Le premier niveau d'insécurité est celui de la procédure de consultation du public. Le texte prévoit que la commune ou l'EPCI met à la disposition du public une note d'information présentant les conséquences de l'application de la majoration de 30 % sur son territoire, notamment au regard des objectifs mentionnés à l'article L. 121-1 du code de l'urbanisme. Deux questions peuvent alors se poser :
- d'une part, on peut se demander quel est le lien entre la note d'information produite, le recueil de l'avis du public et le sens de la délibération de la collectivité . La rédaction initiale laissait craindre que la décision de la collectivité soit liée par les étapes de l'élaboration, l'alinéa 9 de l'article unique disposant que la commune délibère : « au vu des résultats de la consultation du public ». Ce problème semble toutefois avoir été réglé à la suite de l'adoption par les députés d'un amendement qui remplace l'expression : « au vu de » par les mots : « à l'issue de » ;
- d'autre part, on peut se demander quel doit être le degré de précision de cette note d'information . Une augmentation de 30 % des droits à construire sur l'ensemble du territoire couvert par un PLU ne constitue pas une modification anodine, de sorte qu'en déterminer l'impact n'est pas techniquement évident sans une étude approfondie. Or, face à une note insuffisamment précise, il y a un risque que la délibération de la commune et la modification subséquente du PLU soit attaquées sur le fondement de l'article 7 de la Charte de l'environnement 6 ( * ) , qui fait partie du « bloc constitutionnel », au motif que le niveau d'information délivré au public était insuffisant. Que se passera-t-il par ailleurs si la commune ne produit aucune note d'information et que la majoration entre en vigueur au bout de neuf mois ?
Le deuxième niveau est celui de la cohérence interne et externe des documents d'urbanisme.
En ce qui concerne la cohérence interne du PLU , il faut veiller à ce que la majoration des droits à construire n'entre pas en contradiction avec le projet d'aménagement et de développement durables du PLU. On sait par exemple que le dispositif de majoration de l'article L. 127-1 s'applique « sous réserve de ne pas porter atteinte à l'économie générale du plan d'occupation des sols ou du projet d'aménagement et de développement durables du plan local d'urbanisme ». On peut certes penser qu'une commune qui délibèrera au sujet de l'application du nouveau dispositif prévu à l'article L. 123-1-11-1 veillera à éviter toute remise en question de la cohérence de son PLU et rejettera le cas échéant cette majoration sur tout ou partie de son territoire pour ce motif. Mais trois cas apparaissent problématiques :
- le premier est celui d'une commune dans laquelle, en l'absence de délibération, le nouveau dispositif s'applique d'office . N'ayant pas fait l'objet d'une adaptation aux circonstances locales, la majoration des droits à construire peut tout à fait ruiner la cohérence interne du PLU. Or, il ne s'agit pas d'un cas de figure théorique, puisque l'on compte à ce jour plus de 17 300 PLU ou POS approuvés. Les maires concernés, particulièrement dans les plus petites communes, seront-ils bien informés de l'existence de la mesure ? En outre, si la majoration automatique des règles entre en vigueur neuf mois après la promulgation de la loi, puis que la commune décide ensuite de revenir sur les effets de cette majoration comme ce texte l'y autorise, les règles de constructibilité auront alors été modifiées trois fois de suite dans un délai très bref. Est-ce souhaitable du point de vue de la stabilité de la norme juridique ?
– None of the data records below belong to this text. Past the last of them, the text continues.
(** * The Adwaita theme generator of fyne-x, embedded and verified

    The generator (theme/adwaita_theme_generator.go, and its older form
    theme/adwaita_colors_generator.go) downloads the libadwaita colour
    page and the Adwaita icon archive, picks colours and icons through
    hand-maintained tables and writes two Go source files.

    The embedding follows the Go source function by function.  Go values
    are represented as follows:
    - a Go [string] is a [string] of bytes, a [uint8] is a [Z];
    - a Go [map] that the program only ranges over is the list of its
      literal entries, and the order in which [range] visits it is an
      explicit argument (a permutation of that list);
    - a Go [map] that the program fills is a [gmap];
    - a function returning [(v, error)] returns a [result]; a run-time
      panic is the third outcome of [result];
    - the network, the file system, the log and the sub-processes are an
      environment record and a state threaded through the run. *)

From Stdlib Require Import ZArith Ascii String List Permutation Lia.
From stdpp Require Import base option list sorting gmap strings.

Local Open Scope Z_scope.
Local Open Scope list_scope.
Local Open Scope stdpp_scope.

(** ** Characters and small string helpers *)

Definition nl : string := String (ascii_of_nat 10) EmptyString.
Definition tab : string := String (ascii_of_nat 9) EmptyString.
Definition dq : string := String (ascii_of_nat 34) EmptyString.

(** [unlines] joins the lines of a raw string literal. *)
Definition unlines (ls : list string) : string := String.concat nl ls.

(** ** Package strings *)

Module strings.

(** [strings.CutPrefix]: the rest of [s] after [prefix], when [s]
    starts with it. *)
Fixpoint CutPrefix (s prefix : string) {struct prefix} : option string :=
  match prefix, s with
  | EmptyString, _ => Some s
  | String a p, String b s' =>
      if Ascii.eqb a b then CutPrefix s' p else None
  | String _ _, EmptyString => None
  end.

Definition HasPrefix (s prefix : string) : bool :=
  match CutPrefix s prefix with Some _ => true | None => false end.

(** [strings.Cut]: [s] around the first instance of [sep]. *)
Fixpoint Cut (s sep : string) : option (string * string) :=
  match CutPrefix s sep with
  | Some after => Some (EmptyString, after)
  | None =>
      match s with
      | EmptyString => None
      | String c s' =>
          match Cut s' sep with
          | Some (before, after) => Some (String c before, after)
          | None => None
          end
      end
  end.

(** [strings.Contains]: [substr] occurs somewhere in [s]. *)
Fixpoint Contains (s substr : string) : bool :=
  if HasPrefix s substr then true
  else match s with
       | EmptyString => false
       | String _ s' => Contains s' substr
       end.

(** [strings.HasSuffix] and [strings.TrimSuffix]. *)
Fixpoint CutSuffix (s suffix : string) : option string :=
  if String.eqb s suffix then Some EmptyString
  else match s with
       | EmptyString => None
       | String c s' =>
           match CutSuffix s' suffix with
           | Some before => Some (String c before)
           | None => None
           end
       end.

Definition TrimSuffix (s suffix : string) : string :=
  match CutSuffix s suffix with Some before => before | None => s end.

(** [strings.Split] for a non-empty separator: the pieces of [s]
    between the non-overlapping instances of [sep], leftmost first.
    [skip] counts the bytes of a separator still to be passed. *)
Fixpoint SplitFrom (skip : nat) (s sep : string) : list string :=
  match s with
  | EmptyString => [EmptyString]
  | String c s' =>
      match skip with
      | S k => SplitFrom k s' sep
      | O =>
          if HasPrefix s sep
          then EmptyString :: SplitFrom (String.length sep - 1) s' sep
          else match SplitFrom O s' sep with
               | piece :: rest => String c piece :: rest
               | [] => [String c EmptyString]
               end
      end
  end.

Definition Split (s sep : string) : list string := SplitFrom O s sep.

End strings.

Example Contains_ex1 :
  strings.Contains "<td>&#64;window_bg_color</td>" ("&#64;" +:+ "window_bg_color") = true.
Proof. reflexivity. Qed.

Example Contains_ex2 : strings.Contains "abc" "bd" = false.
Proof. reflexivity. Qed.

Example Split_ex1 : strings.Split "red_3,red_4" "," = ["red_3"; "red_4"].
Proof. reflexivity. Qed.

Example Split_ex2 : strings.Split "orange_3" "," = ["orange_3"].
Proof. reflexivity. Qed.

Example Split_ex3 : strings.Split "a,,b," "," = ["a"; EmptyString; "b"; EmptyString].
Proof. reflexivity. Qed.

Example TrimSuffix_ex1 : strings.TrimSuffix "x/audio.svg" ".svg" = "x/audio".
Proof. reflexivity. Qed.

Example TrimSuffix_ex2 : strings.TrimSuffix "x/audio.png" ".svg" = "x/audio.png".
Proof. reflexivity. Qed.

(** ** Package regexp: the two patterns of the generator

    A match of a pattern with one capture group is the two-element
    [[]string] that [FindAllStringSubmatch] returns: element 0 is the
    whole match and element 1 the group. *)

Record submatch := Submatch { m0 : string; m1 : string }.

Module regexp.

(** [(?s)<tr>(.*?)</tr>]: a match starts at the leftmost ["<tr>"] and,
    the group being lazy, ends at the first ["</tr>"] after it; the
    search for the next match resumes behind it.  Every match consumes
    at least one byte, so [String.length s] rounds suffice. *)
Fixpoint tableRowMatches (fuel : nat) (s : string) : list submatch :=
  match fuel with
  | O => []
  | S fuel' =>
      match strings.Cut s "<tr>" with
      | None => []
      | Some (_, inner) =>
          match strings.Cut inner "</tr>" with
          | None => []
          | Some (group, rest) =>
              Submatch ("<tr>" +:+ group +:+ "</tr>") group
                :: tableRowMatches fuel' rest
          end
      end
  end.

Definition tableRowMatcher_FindAllStringSubmatch (s : string) : list submatch :=
  tableRowMatches (String.length s) s.

(** The leftmost place where ["<tt>"] is followed by one of the two
    alternatives [rgba] and [#]: the alternative and the text behind
    it. *)
Fixpoint cellOpen (s : string) : option (string * string) :=
  match strings.CutPrefix s "<tt>rgba" with
  | Some rest => Some ("rgba", rest)
  | None =>
      match strings.CutPrefix s "<tt>#" with
      | Some rest => Some ("#", rest)
      | None =>
          match s with
          | EmptyString => None
          | String _ s' => cellOpen s'
          end
      end
  end.

(** [(?s)<tt>((?:rgba|#).*?)</tt>] *)
Fixpoint tableColorCellMatches (fuel : nat) (s : string) : list submatch :=
  match fuel with
  | O => []
  | S fuel' =>
      match cellOpen s with
      | None => []
      | Some (alt, inner) =>
          match strings.Cut inner "</tt>" with
          | None => []
          | Some (body, rest) =>
              Submatch ("<tt>" +:+ alt +:+ body +:+ "</tt>") (alt +:+ body)
                :: tableColorCellMatches fuel' rest
          end
      end
  end.

Definition tableColorCellMatcher_FindAllStringSubmatch (s : string) : list submatch :=
  tableColorCellMatches (String.length s) s.

End regexp.

Definition sample_row : string :=
  "<tr><td><tt>&#64;window_bg_color</tt></td><td><tt>#fafafa</tt></td><td><tt>rgba(36, 36, 36, 1)</tt></td></tr>".

Example tableRowMatcher_ex :
  regexp.tableRowMatcher_FindAllStringSubmatch ("<table>" +:+ sample_row +:+ "<tr>x</tr></table><tr>") =
  [Submatch sample_row
     "<td><tt>&#64;window_bg_color</tt></td><td><tt>#fafafa</tt></td><td><tt>rgba(36, 36, 36, 1)</tt></td>";
   Submatch "<tr>x</tr>" "x"].
Proof. reflexivity. Qed.

Example tableColorCellMatcher_ex :
  regexp.tableColorCellMatcher_FindAllStringSubmatch sample_row =
  [Submatch "<tt>#fafafa</tt>" "#fafafa";
   Submatch "<tt>rgba(36, 36, 36, 1)</tt>" "rgba(36, 36, 36, 1)"].
Proof. reflexivity. Qed.

(** ** Package path/filepath

    [Clean] is the lexical processing of the Go function on a system
    whose separator is the slash: empty elements and [.] elements are
    dropped, a [..] element removes the element before it (at the start
    of a rooted path it is dropped, at the start of a relative path it
    is kept), and the empty result is [.].  [Join] joins the elements
    from the first one that is not empty and cleans the result. *)

Module filepath.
- le deuxième cas problématique est celui des PLU intercommunaux . Comme cela a déjà été souligné, le texte prévoit qu'une commune puisse prendre une décision contraire à celle de l'EPCI qui, pourtant, possède la compétence en matière de PLU. Elle appliquerait alors la majoration alors que la communauté ne l'applique pas -ou inversement. Outre que cela constitue une remise en cause brutale et injustifiée de la politique suivie depuis plusieurs années pour encourager la coopération intercommunale, on imagine quel usage fera de cette disposition une commune malthusienne insérée dans une intercommunalité où existent de fortes tensions sur le logement. Verra-t-on un EPCI attaquer devant le juge la décision d'une commune membre concernant la majoration ou, inversement, une commune attaquer la décision de son intercommunalité. Cela n'a guère de sens ;
- le dernier cas est celui d'un PLU en cours d'élaboration ou de révision . Les communes ou leurs groupements vont-ils devoir mettre en oeuvre une procédure d'évaluation des effets du dispositif et la consultation du public alors même qu'une enquête publique est en cours ou vient de s'achever dans le cadre de la procédure d'élaboration ou de révision du PLU ?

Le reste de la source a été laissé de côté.